Stored entries:

________

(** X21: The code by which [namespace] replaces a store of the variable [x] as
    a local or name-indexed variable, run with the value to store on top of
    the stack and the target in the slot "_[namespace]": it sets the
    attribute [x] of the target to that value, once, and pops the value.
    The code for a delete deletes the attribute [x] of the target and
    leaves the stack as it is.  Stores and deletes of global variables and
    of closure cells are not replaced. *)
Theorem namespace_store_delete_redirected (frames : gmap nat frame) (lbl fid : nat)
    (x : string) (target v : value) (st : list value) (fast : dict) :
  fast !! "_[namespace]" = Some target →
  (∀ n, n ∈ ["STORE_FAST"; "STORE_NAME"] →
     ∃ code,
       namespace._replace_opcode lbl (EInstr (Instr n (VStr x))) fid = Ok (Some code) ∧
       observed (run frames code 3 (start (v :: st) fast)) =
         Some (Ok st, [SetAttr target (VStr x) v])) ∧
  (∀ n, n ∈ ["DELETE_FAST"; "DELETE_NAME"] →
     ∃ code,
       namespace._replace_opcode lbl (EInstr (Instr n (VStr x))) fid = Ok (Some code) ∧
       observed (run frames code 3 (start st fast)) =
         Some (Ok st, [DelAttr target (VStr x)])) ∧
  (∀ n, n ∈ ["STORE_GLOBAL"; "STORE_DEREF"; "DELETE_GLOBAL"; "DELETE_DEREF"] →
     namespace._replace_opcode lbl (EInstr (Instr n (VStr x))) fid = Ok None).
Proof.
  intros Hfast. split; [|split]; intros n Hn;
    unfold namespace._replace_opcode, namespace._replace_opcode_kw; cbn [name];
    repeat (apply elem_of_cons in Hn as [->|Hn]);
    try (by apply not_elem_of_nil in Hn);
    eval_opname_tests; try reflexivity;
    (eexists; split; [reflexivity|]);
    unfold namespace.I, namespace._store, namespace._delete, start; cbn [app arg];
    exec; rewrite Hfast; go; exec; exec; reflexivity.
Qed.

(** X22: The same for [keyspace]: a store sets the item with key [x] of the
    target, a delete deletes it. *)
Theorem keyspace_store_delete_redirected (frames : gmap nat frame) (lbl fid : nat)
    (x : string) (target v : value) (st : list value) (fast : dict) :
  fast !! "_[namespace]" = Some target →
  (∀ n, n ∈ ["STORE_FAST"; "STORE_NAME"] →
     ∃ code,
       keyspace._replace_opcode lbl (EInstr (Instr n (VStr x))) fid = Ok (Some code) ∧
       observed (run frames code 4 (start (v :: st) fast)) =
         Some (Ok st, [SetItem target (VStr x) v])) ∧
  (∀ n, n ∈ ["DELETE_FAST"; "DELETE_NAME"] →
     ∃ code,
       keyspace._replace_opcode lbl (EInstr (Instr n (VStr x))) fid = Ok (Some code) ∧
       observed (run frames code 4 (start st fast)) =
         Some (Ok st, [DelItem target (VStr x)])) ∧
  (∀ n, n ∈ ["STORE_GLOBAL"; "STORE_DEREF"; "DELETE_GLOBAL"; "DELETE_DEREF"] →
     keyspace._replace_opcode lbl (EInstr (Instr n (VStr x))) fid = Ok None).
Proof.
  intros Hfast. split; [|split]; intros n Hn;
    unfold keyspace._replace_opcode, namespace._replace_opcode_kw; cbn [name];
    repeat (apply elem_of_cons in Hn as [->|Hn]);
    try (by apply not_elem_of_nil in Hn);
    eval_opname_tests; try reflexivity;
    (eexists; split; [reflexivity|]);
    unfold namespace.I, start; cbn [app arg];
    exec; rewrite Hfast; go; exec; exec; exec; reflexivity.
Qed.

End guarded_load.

________

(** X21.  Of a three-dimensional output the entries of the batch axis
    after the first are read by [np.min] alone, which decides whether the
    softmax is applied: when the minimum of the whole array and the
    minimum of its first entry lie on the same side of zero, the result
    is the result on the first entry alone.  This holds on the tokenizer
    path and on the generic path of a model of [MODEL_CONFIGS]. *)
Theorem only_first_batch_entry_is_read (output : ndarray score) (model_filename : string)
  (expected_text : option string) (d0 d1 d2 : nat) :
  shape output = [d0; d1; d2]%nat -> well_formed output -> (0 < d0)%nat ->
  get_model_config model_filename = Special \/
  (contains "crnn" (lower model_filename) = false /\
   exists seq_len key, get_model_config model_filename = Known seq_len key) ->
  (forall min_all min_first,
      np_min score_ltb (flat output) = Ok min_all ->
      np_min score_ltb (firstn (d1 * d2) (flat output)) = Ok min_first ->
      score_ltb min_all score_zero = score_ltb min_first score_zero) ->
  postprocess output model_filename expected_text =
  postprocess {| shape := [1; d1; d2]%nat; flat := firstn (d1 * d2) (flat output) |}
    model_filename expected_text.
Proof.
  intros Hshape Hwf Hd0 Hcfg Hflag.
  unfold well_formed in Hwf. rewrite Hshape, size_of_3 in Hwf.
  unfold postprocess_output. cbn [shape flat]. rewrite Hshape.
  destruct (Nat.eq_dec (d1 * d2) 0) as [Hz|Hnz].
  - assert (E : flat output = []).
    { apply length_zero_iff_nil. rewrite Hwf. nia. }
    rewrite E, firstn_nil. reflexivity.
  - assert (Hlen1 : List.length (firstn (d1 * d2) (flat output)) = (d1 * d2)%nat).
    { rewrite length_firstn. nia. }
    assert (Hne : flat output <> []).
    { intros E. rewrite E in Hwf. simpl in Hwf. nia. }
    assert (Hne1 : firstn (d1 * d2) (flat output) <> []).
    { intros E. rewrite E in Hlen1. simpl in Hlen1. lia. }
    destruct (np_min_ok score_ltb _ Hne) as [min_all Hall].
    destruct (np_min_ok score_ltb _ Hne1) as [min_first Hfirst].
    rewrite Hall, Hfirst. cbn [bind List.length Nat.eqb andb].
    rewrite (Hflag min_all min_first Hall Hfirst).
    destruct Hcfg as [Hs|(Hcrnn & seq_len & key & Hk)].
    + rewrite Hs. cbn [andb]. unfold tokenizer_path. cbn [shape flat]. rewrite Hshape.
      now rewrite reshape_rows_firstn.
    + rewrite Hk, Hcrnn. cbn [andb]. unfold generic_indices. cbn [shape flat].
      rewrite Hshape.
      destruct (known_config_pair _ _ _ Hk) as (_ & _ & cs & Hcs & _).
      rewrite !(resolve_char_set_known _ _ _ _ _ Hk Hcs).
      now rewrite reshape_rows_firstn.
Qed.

________

PROBLEM REQUIREMENTS: Only one stretch of the entries above is wanted: the lines from the one containing "score_ltb min_all score_zero" through the one containing "destruct (np_min_ok score_ltb _ Hne)". Please reproduce it exactly.

RESULT OF THE TASK:
      score_ltb min_all score_zero = score_ltb min_first score_zero) ->
  postprocess output model_filename expected_text =
  postprocess {| shape := [1; d1; d2]%nat; flat := firstn (d1 * d2) (flat output) |}
    model_filename expected_text.
Proof.
  intros Hshape Hwf Hd0 Hcfg Hflag.
  unfold well_formed in Hwf. rewrite Hshape, size_of_3 in Hwf.
  unfold postprocess_output. cbn [shape flat]. rewrite Hshape.
  destruct (Nat.eq_dec (d1 * d2) 0) as [Hz|Hnz].
  - assert (E : flat output = []).
    { apply length_zero_iff_nil. rewrite Hwf. nia. }
    rewrite E, firstn_nil. reflexivity.
  - assert (Hlen1 : List.length (firstn (d1 * d2) (flat output)) = (d1 * d2)%nat).
    { rewrite length_firstn. nia. }
    assert (Hne : flat output <> []).
    { intros E. rewrite E in Hwf. simpl in Hwf. nia. }
    assert (Hne1 : firstn (d1 * d2) (flat output) <> []).
    { intros E. rewrite E in Hlen1. simpl in Hlen1. lia. }
    destruct (np_min_ok score_ltb _ Hne) as [min_all Hall].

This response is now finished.